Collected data
(** * ConnectionsTree::Model — a shallow embedding of
      src/modules/connections-tree/model.cpp

    The model is the adapter between the tree of [TreeItem]s (servers,
    databases, namespaces, keys) and a Qt item view.  The C++ object graph is
    embedded as an explicit store of live objects addressed by pointer; the
    member functions of [Model] become functions on a record holding that
    store together with the members [m_treeItems], [m_rawPointers] and
    [m_expanded] and the log of what the model has emitted.

    The [int]s of the source are rows, columns and counts.  They are
    embedded in [Z]: the only arithmetic on them is [childCount() - 1] and
    the increment of a loop counter below a count, and neither leaves the
    range of [int]. *)

From stdpp Require Import base option list gmap strings.
From Stdlib Require Import ZArith Lia.

Local Open Scope Z_scope.

Module ConnectionsTree.

(** ** Values *)

(** The part of [QVariant] the model produces: the null variant
    [QVariant()], strings ([QString], also used for the icon url) and byte
    arrays ([QByteArray], the type of [TreeItem::getName]). *)
Inductive QVariant :=
| QVariant_null
| QVariant_string (s : string)
| QVariant_bytes (s : string).

#[global] Instance QVariant_eq_dec : EqDecision QVariant.
Proof. solve_decision. Defined.

(** [QVariant::toString] on the variants above. *)
Definition toString (v : QVariant) : string :=
  match v with
  | QVariant_null => ""
  | QVariant_string s => s
  | QVariant_bytes s => s
  end.

(** The roles [Model::data] switches on.  [model.h] (not among the sources)
    declares [itemName], [itemType] and [itemOriginalName] as pairwise
    distinct [int] constants above [Qt::UserRole]; any other [int] is
    [OtherRole]. *)
Inductive Role :=
| itemName
| DecorationRole
| itemType
| itemOriginalName
| OtherRole (r : Z).

(** [Qt::ItemFlags] is a bit mask. *)
Definition NoItemFlags : Z := 0.
Definition ItemIsSelectable : Z := 1.
Definition ItemIsEnabled : Z := 32.

(** ** Tree items *)

(** Modelled from the spec: [TreeItem] (items/treeitem.h is not among the
    sources).  A node has a display name, an original name, a type tag, an
    icon, an enabled flag, a string-keyed metadata mapping, an ordered
    sequence of children, a non-owning reference to its parent (absent for a
    root), the row last given to it, and a load state.  Objects are named by
    their address, a [positive]; a [QWeakPointer] is such an address or
    null, and it is expired when the address is no longer in the store. *)
Record TreeItem := mkTreeItem {
  getDisplayName : string;
  getName : string;
  getType : string;
  getIconUrl : string;
  isEnabled : bool;
  item_children : list positive;
  item_parent : option positive;
  item_row : Z;
  item_canFetchMore : bool;
  item_metadata : gmap string QVariant
}.

Definition childCount (it : TreeItem) : Z := Z.of_nat (length (item_children it)).

(** [TreeItem::child(row)]: the child at [row], null when there is none. *)
Definition child (it : TreeItem) (row : Z) : option positive :=
  if row <? 0 then None else item_children it !! Z.to_nat row.
(** The number of pad positions that [packing_collate_fn] appends to a
    row of [numel] entries. *)
Definition padding_of (mult : Z) (numel : nat) : nat :=
  if bool_decide (1 < mult)%Z && negb (bool_decide (Z.of_nat numel mod mult = 0)%Z)
  then Z.to_nat (mult - Z.of_nat numel mod mult)
  else 0.

(** The tuples of the third example of the specification: chosen
    sequences of lengths 3 and 5, rejected sequences of lengths 4 and 2. *)
Definition pack_first : PackItem := {|
  pk_chosen_id := [11; 12; 13]; pk_chosen_mask := OTensor [1; 1; 1];
  pk_reject_id := [21; 22; 23; 24]; pk_rejects_mask := OTensor [1; 1; 1; 1];
  pk_extra := OVal (PInt 0)
|}%Z.

Definition pack_second : PackItem := {|
  pk_chosen_id := [31; 32; 33; 34; 35]; pk_chosen_mask := OTensor [1; 1; 1; 1; 1];
  pk_reject_id := [41; 42]; pk_rejects_mask := OTensor [1; 1];
  pk_extra := OVal (PInt 0)
|}%Z.

(** A dataset object with the given alignment factor. *)
Definition aligned (mult : Z) : RewardDataset :=
  one_example 10 mult false None PNone PNone PNone.

(** ** Content entries *)

(** An entry of type ["image"] whose image field holds [None]. *)
Definition null_image (m : gmap string atom) : Prop :=
  m !! "type" = Some (AStr "image") ∧ m !! "image" = Some ANone.
(** The hex-dump stage of a channel: the first attempt and the retry
    decision. *)
Definition hexDumpStage (e : ChannelEnv) : M unit :=
  hexLinesBefore <- gets (fun s => countHexRows (LOG_LINES s)) ;;
  dumpAttempt (dump_send e) (dump_wait e) ;;
  hexLinesAfter <- gets (fun s => countHexRows (LOG_LINES s)) ;;
  if hexLinesAfter =? hexLinesBefore then retryDump e else ret tt.

(** The number of hex-dump commands among the events. *)
Definition isDumpCommand (ev : Event) : bool :=
  match ev with
  | EvSendCommand c => str_eqb c hexDumpCmd
  | _ => false
  end.

Definition dumpCommands (evs : list Event) : nat :=
  length (filter isDumpCommand evs).

(** The body of the inner loop of [readBoardConfiguration]. *)
Definition scanChannel (mux : Mux) (channel : nat) (e : ChannelEnv) : M unit :=
  upd (logLine ([LF] ++ lit "--- MUX " ++ muxUpper mux ++ lit ", Channel "
                ++ ofNat channel ++ lit " ---")) ;;
  let selectCmd := lit "sm " ++ muxLower mux ++ lit " " ++ ofNat channel in
  sent <- sendCommand selectCmd (select_send e) ;;
  if negb sent then ret tt
  else
    waitForPrompt 2000 (select_wait e) ;;
    recentLog <- gets (fun s =>
                   toLowerCase (join (lit " ") (lastN 3 (LOG_LINES s)))) ;;
    if includes recentLog (lit "error") || includes recentLog (lit "fail") then
      upd (logLine (lit "Skipping channel " ++ ofNat channel
                    ++ lit " - MUX selection failed"))
    else
      upd (logLine (lit "Reading EEPROM data into buffer...")) ;;
      _ <- sendCommand (lit "er 0 64") (read_send e) ;;
      waitForEEPROMReadComplete 6000 (read_wait e) ;;
      sleep 300 (rx_buffered e) ;;
      hexDumpStage e ;;
      sleep 750 (rx_settle e).

Definition muxChannels : list Mux := [MuxA; MuxB].
Definition channelRange : list nat := List.seq 0 16.

(** The two nested loops over every channel coordinate. *)
Definition scanSweep (env : Mux -> nat -> ChannelEnv) : M unit :=
  forEach muxChannels (fun mux =>
    upd (logLine ([LF] ++ lit "=== Scanning MUX " ++ muxUpper mux
                  ++ lit " ===")) ;;
    forEach channelRange (fun channel =>
      scanChannel mux channel (env mux channel))).

(* ================================================================= *)
(** ** Diagnostic Analyzer *)

(** The counters of [analyzeScanFailure]. *)
Record Tally : Type := mkTally {
  totalMuxCommands : nat;
  successfulMuxCommands : nat;
  totalHexDumps : nat;
  successfulHexDumps : nat;
  hexDataFound : nat;
  failLines : nat;
  currentHexDumpHasData : bool
}.

Definition tally0 : Tally := mkTally 0 0 0 0 0 0 false.

Definition isMuxCommand (line : str) : bool := Re.test Pat.muxCommand line.

Definition isMuxSuccess (line : str) : bool :=
  Re.test Pat.muxChannel line || Re.test Pat.muxSelected line.

Definition isHexDumpCommand (line : str) : bool :=
  Re.test Pat.hexDumpCommand line.

(** [line.trim() === 'fail'] *)
Definition isFailLine (line : str) : bool := str_eqb (trim line) (lit "fail").
(** The four characters other than the ampersand never stand in escaped
    text; an ampersand does, as the head of an entity. *)
Lemma html_escape_chars (s : str) (c : N) :
  In c (html_escape s) ->
  c <> 60%N /\ c <> 62%N /\ c <> 34%N /\ c <> 39%N.
Proof.
  rewrite html_escape_flat_map. intros H. apply in_flat_map in H.
  destruct H as [x [_ H]]. unfold escape_char in H.
  repeat match type of H with
         | In _ (if ?b then _ else _) => destruct b eqn:?
         end;
    try (simpl in H;
         repeat (destruct H as [<-|H]; [repeat split; discriminate|]);
         contradiction).
  destruct H as [<-|[]].
  repeat match goal with E : N.eqb _ _ = false |- _ => apply N.eqb_neq in E end.
  tauto.
Qed.

Lemma html_escape_plain (s : str) :
  forallb (fun c => negb (special c)) s = true -> html_escape s = s.
Proof.
  rewrite html_escape_flat_map.
  induction s as [|c s IH]; [reflexivity|].
  cbn [forallb flat_map]. intros H. apply andb_prop in H. destruct H as [Hc Hs].
  rewrite (IH Hs). unfold special in Hc. unfold escape_char.
  apply negb_true_iff in Hc.
  repeat (apply orb_false_elim in Hc; destruct Hc as [Hc ?]).
  repeat match goal with E : N.eqb _ _ = false |- _ => rewrite E; clear E end.
  reflexivity.
Qed.

(* ===================================================================== *)
(** ** The escaper *)
(* ===================================================================== *)

(** C7. [_escape] is a total function on values. It maps [None] to the
    empty text; whatever the value, its result holds no raw special
    character: it is made of characters other than the five special ones
    and of whole entities, so that an ampersand only ever opens an entity,
    and the angle brackets and the two quotes do not stand in it at all; a
    text without special characters comes back unchanged. *)
Theorem escape_none_safe_plain (rt : Runtime) :
  _escape rt VNone = [] /\
  (forall v, no_raw_special (_escape rt v)) /\
  (forall v c, In c (_escape rt v) ->
     c <> 60%N /\ c <> 62%N /\ c <> 34%N /\ c <> 39%N) /\
  (forall s, forallb (fun c => negb (special c)) s = true ->
     _escape rt (VStr s) = s).
Proof.
  split; [reflexivity|]. split; [|split].
  - intros v. unfold _escape. apply html_escape_no_raw.
  - intros v c. unfold _escape. apply html_escape_chars.
  - intros s Hs. unfold _escape. cbn [py_str]. now apply html_escape_plain.
Qed.
Fixpoint map_set (m : list (K * V)) (k : K) (v : V) : list (K * V) :=
  match m with
  | [] => [(k, v)]
  | (k', v') :: m' =>
      if decide (k = k') then (k', v) :: m' else (k', v') :: map_set m' k v
  end.

Definition map_has (m : list (K * V)) (k : K) : bool :=
  match map_get m k with Some _ => true | None => false end.

Fixpoint map_delete (m : list (K * V)) (k : K) : list (K * V) :=
  match m with
  | [] => []
  | (k', v) :: m' =>
      if decide (k = k') then m' else (k', v) :: map_delete m' k
  end.

(** `for (const [k, v] of entries) map.set(k, v)`, also `{...m, ...entries}`. *)
Definition map_set_all (m entries : list (K * V)) : list (K * V) :=
  fold_left (λ acc e, map_set acc e.1 e.2) entries m.

Definition map_keys (m : list (K * V)) : list K := m.*1.

Lemma map_get_In m k v : map_get m k = Some v → In (k, v) m.
Proof.
  induction m as [|[k' v'] m IH]; simpl; [done|].
  case_decide; naive_solver.
Qed.

Lemma map_get_None m k : map_get m k = None ↔ ¬ In k (map_keys m).
Proof.
  induction m as [|[k' v'] m IH]; simpl; [tauto|].
  case_decide; naive_solver.
Qed.

Lemma In_map_get m k v : In (k, v) m → ∃ v', map_get m k = Some v'.
Proof.
  intros Hin. destruct (map_get m k) eqn:E; [eauto|].
  apply map_get_None in E. destruct E. by apply (in_map fst) in Hin.
Qed.

Lemma map_get_NoDup m k v :
  List.NoDup (map_keys m) → In (k, v) m → map_get m k = Some v.
Proof.
  induction m as [|[k' v'] m IH]; simpl; [done|].
  intros Hnd Hin. inversion_clear Hnd as [|? ? Hk Hnd'].
  case_decide as Hd; [subst|naive_solver].
  destruct Hin as [?|Hin]; [by simplify_eq|].
  destruct Hk. by apply (in_map fst) in Hin.
Qed.

Lemma map_get_set_eq m k v : map_get (map_set m k v) k = Some v.
Proof.
  induction m as [|[k' v'] m IH]; simpl; [by rewrite decide_True|].
  case_decide; simpl; [by rewrite decide_True|by rewrite decide_False].
Qed.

EXERCISE GOAL -
Spot the lines above that mention "ChannelEnv" and copy them.

OUTPUT OF THE TASK -
Definition hexDumpStage (e : ChannelEnv) : M unit :=
Definition scanChannel (mux : Mux) (channel : nat) (e : ChannelEnv) : M unit :=
Definition scanSweep (env : Mux -> nat -> ChannelEnv) : M unit :=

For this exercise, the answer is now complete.